Given all this, you have to wonder why they’re bothering to pick on Imus, an aging, fake cowboy, spewing petty shit from a radio studio.
America is a shock-jock culture.
Just watch a couple of nights of television. The most popular programs are all about ridiculing and demeaning people, making even bigger clowns of sad losers who see a slim possibility for fame or money. And its not just American Idol, Survivor, Fear Factor and The Apprentice that are to blame—it’s the last two decades of daytime shows, from Oprah to Doctor Phil; shows where poor, disturbed jerks come on and reveal their sad lives to millions of people who are only too happy to see somebody worse off than they are.
It’s not the programs alone, it’s also the commercials—all about nastiness. People are knocked down, blown up, insulted… Roaring machines, spewing pollution, scream across forests, deserts, lakes… It’s all speed and noise, winners and losers, just to peddle useless crap to a junkie culture already trillions of dollars in debt.
And, of course, all of this is incestuously connected. The lust for money from the corporate sponsors informs the content and style of the programs; the programs shape the content and style of the culture at large, which, in turn, spends its money on the products made by the sponsors of the programs. It’s a whirling carousel of predatory consumption in which real thought and feeling, and any consideration of humanity and decency, is utterly lost.
So, why pick on Imus when he is just one more fish swimming in a toxic cultural ocean?
Imus, the poor nasty sap, said the wrong thing at the wrong time about the wrong people—and he’s paying for it.
But before that he was the one getting paid, and paid well.
CBS and Imus’s sponsors made millions from his show and that necessarily included his long-running abuse of powerless people. Now, having encouraged and helped Imus to do this all these years, his employers and sponsors are shocked, shocked!, to discover that he is offensive and people are hurt by his insults.
Well, anyway, Imus is out. But I don’t think he’ll be out for long.
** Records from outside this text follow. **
(* ===== verification/Provider.v ===== *)
(** * internal/provider: quotes and the polling providers

    What a market quotes for each device, the bounded channel the quotes travel
    through, and the two providers built on it.  The price feed (a [RateSource])
    and the hashrate feeds enter as the values they returned. *)
From S2P Require Import Prelude.
From S2P Require Import Float64.
From S2P Require Import Arbitration.

Open Scope Z_scope.

(** ** provider.go *)

Record QYield := { q_SatsPerSecond : float64; q_NetSatsPerSecond : float64; q_Confidence : float64 }.

Definition QYield_Effective (y : QYield) : float64 :=
  if negb (flt fzero (q_NetSatsPerSecond y)) || negb (flt fzero (q_Confidence y)) then fzero
  else
    let v := fmul (q_NetSatsPerSecond y) (fmin (q_Confidence y) fone) in
    if IsInf v || IsInf (q_Confidence y) then fzero else v.

(** [AcceptedFamilies] may be nil; [At] is [None] for the zero time. *)
Record Quote := {
  q_ProviderID : string;
  q_DeviceID : string;
  q_Yield : QYield;
  AcceptedFamilies : option (list Family);
  At : option Z;
}.

(** What [BTCUSDRate] and [CurrentHashrate] return: a value and its freshness. *)
Definition reading : Type := float64 * bool.

Definition SatsPerSecond_of (usdPerHour btcUSDRate : float64) : float64 :=
  if fle btcUSDRate fzero || fle usdPerHour fzero then fzero
  else fdiv (fmul (fdiv usdPerHour btcUSDRate) (f64_of_Z (10 ^ 8))) (f64_of_Z 3600).

(** ** polling.go *)

Inductive start_state := Stopped | Started.

Record pollingProvider := { quoteCap : nat; quoteCh : list Quote; cancel : start_state }.

(** [launch]: the prepared device set, unless already started. *)
Definition launch {D} (label : string) (prepare : D → D) (pd : pollingProvider * D)
    : (pollingProvider * D) * option error :=
  match cancel pd.1 with
  | Started => (pd, Some (Sentinel ("provider: " ++ label ++ " already started")))
  | Stopped => (({| quoteCap := quoteCap pd.1; quoteCh := quoteCh pd.1; cancel := Started |},
                 prepare pd.2), None)
  end.

Definition Stop (p : pollingProvider) : pollingProvider :=
  match cancel p with
  | Started => {| quoteCap := quoteCap p; quoteCh := []; cancel := Stopped |}
  | Stopped => p
  end.

(** What [sendQuote] meets: whether the context is done at each select, which of
    two ready cases is picked, and how many quotes the consumer takes before
    and after the oldest is dropped. *)
Record sending := { done1 : bool; pick1 : bool; done2 : bool; pick2 : bool; take1 : nat; take2 : nat }.

Definition sendQuote (x : sending) (q : Quote) (p : pollingProvider) : pollingProvider * bool :=
  let upd ch := {| quoteCap := quoteCap p; quoteCh := ch; cancel := cancel p |} in
  if (length (quoteCh p) <? quoteCap p)%nat then
    if done1 x && pick1 x then (p, false) else (upd (quoteCh p ++ [q]), true)
  else if done1 x then (p, false)
  else
    let ch := drop (take2 x) (drop 1 (drop (take1 x) (quoteCh p))) in
    if done2 x && pick2 x then (upd ch, false) else (upd (ch ++ [q]), true).

(** The loop over the devices: stop at the first quote that is not sent. *)
Fixpoint sendAll (xs : nat → sending) (qs : list Quote) (p : pollingProvider) : pollingProvider :=
  match qs with
  | [] => p
  | q :: qs =>
      match sendQuote (xs O) q p with
      | (p, true) => sendAll (xs ∘ S) qs p
      | (p, false) => p
      end
  end.

(** ** mining.go *)

Definition FamilyASIC : Family := "asic".
Definition FamilyGPU : Family := "gpu".
Definition FamilyCPU : Family := "cpu".

Record MiningProvider := {
  m_id : string;
  m_devices : list DeviceRef;
  HashrateFunc : option (string → float64);
  NetworkHashrateFunc : option reading;
  payoutScheme : option string;
}.

Definition NewMiningProvider : pollingProvider * MiningProvider :=
  ({| quoteCap := 16; quoteCh := []; cancel := Stopped |},
   {| m_id := "mining.stratum"; m_devices := []; HashrateFunc := None; NetworkHashrateFunc := None;
      payoutScheme := None |}).

Definition PayoutScheme (p : MiningProvider) : string := default "" (payoutScheme p).
Definition SetPayoutScheme (s : string) (p : MiningProvider) : MiningProvider :=
  {| m_id := m_id p; m_devices := m_devices p; HashrateFunc := HashrateFunc p;
     NetworkHashrateFunc := NetworkHashrateFunc p; payoutScheme := Some s |}.

Definition mining_Start (devices : list DeviceRef) : pollingProvider * MiningProvider →
    (pollingProvider * MiningProvider) * option error :=
  launch "mining provider" (λ p,
    {| m_id := m_id p; m_devices := devices; HashrateFunc := HashrateFunc p;
       NetworkHashrateFunc := NetworkHashrateFunc p; payoutScheme := payoutScheme p |}).

Definition networkInput (fresh : bool) (net : option reading) : float64 * float64 :=
  let confidence := if fresh then f64_const 95 100 else f64_const 7 10 in
  let fallback := f64_of_Z (10 ^ 21) in
  match net with
  | None => (fallback, confidence)
  | Some (h, hashFresh) =>
      if hashFresh && flt fzero h then (h, confidence)
      else (fallback, if flt (f64_const 7 10) confidence then f64_const 7 10 else confidence)
  end.

Definition deviceHashrate (p : MiningProvider) (d : DeviceRef) : float64 :=
  let measured := match HashrateFunc p with Some f => f (dev_id d) | None => fzero end in
  if fle measured fzero then
    let fam := id_Family (dev_Identity d) in
    if String.eqb fam FamilyASIC then f64_of_Z (100 * 10 ^ 12)
    else if String.eqb fam FamilyGPU then f64_of_Z 1500000000
    else f64_of_Z (10 * 10 ^ 6)
  else measured.

Definition miningQuote (now : Z) (network confidence : float64) (p : MiningProvider) (d : DeviceRef)
    : Quote :=
  let btcPerSec := fdiv (fmul (fdiv (deviceHashrate p d) network) (f64_const 3125 1000)) (f64_of_Z 600) in
  let satsPerSec := fmul btcPerSec (f64_of_Z (10 ^ 8)) in
  let net := if String.eqb (PayoutScheme p) "solo" then satsPerSec
             else fmul satsPerSec (f64_const 99 100) in
  {| q_ProviderID := m_id p; q_DeviceID := dev_id d;
     q_Yield := {| q_SatsPerSecond := satsPerSec; q_NetSatsPerSecond := net;
                   q_Confidence := confidence |};
     AcceptedFamilies := Some [FamilyASIC; FamilyGPU; FamilyCPU]; At := Some now |}.

Definition miningQuotes (now : Z) (rate : reading) (p : MiningProvider) : list Quote :=
  let '(network, confidence) := networkInput rate.2 (NetworkHashrateFunc p) in
  miningQuote now network confidence p <$>
    List.filter (λ d, cap_SHA256d (dev_Capabilities d)) (m_devices p).

Definition mining_publish (now : Z) (rate : reading) (xs : nat → sending)
    (pp : pollingProvider * MiningProvider) : pollingProvider * MiningProvider :=
  (sendAll xs (miningQuotes now rate pp.2) pp.1, pp.2).

(** ** ai_inference.go *)

Record AkashProvider := {
  a_id : string;
  a_devices : list DeviceRef;
  MinUSDPerHour : float64;
  MaxUSDPerHour : float64;
}.

Definition NewAkashProvider : pollingProvider * AkashProvider :=
  ({| quoteCap := 32; quoteCh := []; cancel := Stopped |},
   {| a_id := "ai.akash"; a_devices := []; MinUSDPerHour := f64_const 30 100;
      MaxUSDPerHour := f64_const 60 100 |}).

Definition akash_Start (devices : list DeviceRef) : pollingProvider * AkashProvider →
    (pollingProvider * AkashProvider) * option error :=
  launch "akash" (λ p,
    {| a_id := a_id p;
       a_devices := List.filter (λ d, String.eqb (id_Family (dev_Identity d)) FamilyGPU &&
                                      GeneralCompute (dev_Capabilities d)) devices;
       MinUSDPerHour := MinUSDPerHour p; MaxUSDPerHour := MaxUSDPerHour p |}).

Definition akashQuotes (now : Z) (rate : reading) (p : AkashProvider) : list Quote :=
  match a_devices p with
  | [] => [{| q_ProviderID := a_id p; q_DeviceID := "";
              q_Yield := {| q_SatsPerSecond := fzero; q_NetSatsPerSecond := fzero;
                            q_Confidence := fzero |};
              AcceptedFamilies := Some [FamilyGPU]; At := Some now |}]
  | ds =>
      let usd := if fle rate.1 fzero then f64_of_Z 95000 else rate.1 in
      let confidence := if rate.2 then f64_const 85 100 else f64_const 6 10 in
      let usdPerHour := fdiv (fadd (MinUSDPerHour p) (MaxUSDPerHour p)) (f64_of_Z 2) in
      let netUSDPerHour := fmul usdPerHour (f64_const 80 100) in
      (λ d, {| q_ProviderID := a_id p; q_DeviceID := dev_id d;
               q_Yield := {| q_SatsPerSecond := SatsPerSecond_of usdPerHour usd;
                             q_NetSatsPerSecond := SatsPerSecond_of netUSDPerHour usd;
                             q_Confidence := confidence |};
               AcceptedFamilies := Some [FamilyGPU]; At := Some now |}) <$> ds
  end.

Definition akash_publish (now : Z) (rate : reading) (xs : nat → sending)
    (pp : pollingProvider * AkashProvider) : pollingProvider * AkashProvider :=
  (sendAll xs (akashQuotes now rate pp.2) pp.1, pp.2).

(** * The channel keeps the freshest quotes *)

Lemma sendQuote_suffix x q p :
  (0 < quoteCap p)%nat → (length (quoteCh p) ≤ quoteCap p)%nat → done1 x = false → done2 x = false →
  ∃ p', sendQuote x q p = (p', true) ∧ quoteCap p' = quoteCap p ∧
    (length (quoteCh p') ≤ quoteCap p)%nat ∧ (∃ l, quoteCh p' = l ++ [q] ∧ l `suffix_of` quoteCh p) ∧
    (take1 x = 0%nat → take2 x = 0%nat →
       length (quoteCh p') = Nat.min (quoteCap p) (S (length (quoteCh p)))).
Proof.
  intros H0 Hl H1 H2. unfold sendQuote. rewrite H1, H2. cbn [andb].
  case_if; eexists; (split; [reflexivity|]); cbn [quoteCap quoteCh]; rewrite length_app; cbn [length].
  - split_and!; [done|lia|eauto|intros; lia].
  - rewrite !length_drop. split_and!; [done|lia| |intros; lia].
    eexists. split; [done|].
    do 2 (etransitivity; [apply suffix_drop|]). apply suffix_drop.
Qed.

(** While a provider is running, publishing a batch of quotes leaves in its
    channel a suffix of what was there followed by the batch, never more than
    the channel's capacity; the newest quote is always in it, whatever the
    consumer takes meanwhile; and with an idle consumer nothing is dropped that
    would have fitted. *)
Theorem sendAll_freshest xs qs p :
  (0 < quoteCap p)%nat → (length (quoteCh p) ≤ quoteCap p)%nat →
  (∀ i, done1 (xs i) = false ∧ done2 (xs i) = false) →
  let ch := quoteCh (sendAll xs qs p) in
  ch `suffix_of` quoteCh p ++ qs ∧ (length ch ≤ quoteCap p)%nat ∧
  (∀ q, last qs = Some q → last ch = Some q) ∧
  ((∀ i, take1 (xs i) = 0%nat ∧ take2 (xs i) = 0%nat) →
     length ch = Nat.min (quoteCap p) (length (quoteCh p ++ qs))).
Proof.
  revert xs p. induction qs as [|q qs IH]; intros xs p H0 Hl Hd; cbn [sendAll].
  { rewrite app_nil_r. split_and!; [done|done|done|intros; lia]. }
  destruct (Hd O) as [D1 D2].
  destruct (sendQuote_suffix (xs O) q p H0 Hl D1 D2) as (p' & -> & Hc & Hl' & (l & Hch & Hsuf) & Hidle).
  destruct (IH (xs ∘ S) p') as (I1 & I2 & I3 & I4); [by rewrite Hc|by rewrite Hc|intros i; apply Hd|].
  rewrite Hc in I2, I4. split_and!.
  - etransitivity; [exact I1|]. rewrite Hch, <- (assoc_L (++)). by apply suffix_app.
  - done.
  - intros q' Hq. destruct qs as [|q0 qs]; [|by apply I3].
    cbn in Hq. injection Hq as <-. cbn [sendAll]. by rewrite Hch, last_snoc.
  - intros Ht. rewrite I4 by (intros i; apply Ht). destruct (Ht O) as [T1 T2].
    rewrite !length_app, (Hidle T1 T2). cbn [length]. lia.
Qed.

(** ** Witness *)

Definition demo_quote (pid did : string) (net : Z) (at_ : Z) : Quote :=
  {| q_ProviderID := pid; q_DeviceID := did;
     q_Yield := {| q_SatsPerSecond := f64_of_Z net; q_NetSatsPerSecond := f64_of_Z net;
                   q_Confidence := fone |};
     AcceptedFamilies := None; At := Some at_ |}.
Definition quiet_sending : sending :=
  {| done1 := false; pick1 := false; done2 := false; pick2 := false; take1 := 0; take2 := 0 |}.
Definition demo_batch : list Quote := (λ i, demo_quote "mining.stratum" "cpu0" i i) <$> seqZ 1 20.

Lemma sendAll_freshest_witness :
  let p := NewMiningProvider.1 in
  length (quoteCh (sendAll (λ _, quiet_sending) demo_batch p)) = 16%nat ∧
  quoteCh (sendAll (λ _, quiet_sending) demo_batch p) `suffix_of` demo_batch.
Proof.
  intros p. destruct (sendAll_freshest (λ _, quiet_sending) demo_batch p) as (H1 & _ & _ & H4);
    [vm_compute; lia|vm_compute; lia|done|].
  split; [|exact H1]. etransitivity; [apply H4; intros i; split; reflexivity|].
  vm_compute. reflexivity.
Defined.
Other shock-jocks—not to mention politicians and “commentators”—are still saying worse things on radio and television every day.
For better and for worse, Imus will rise from the dead.
The real question is, will America raise itself up from the toxic soup it has been cooking itself in for the last couple of decades?
Can this country rescue itself from the retro-swamp of power, greed, violence and bigotry into which it has sunk?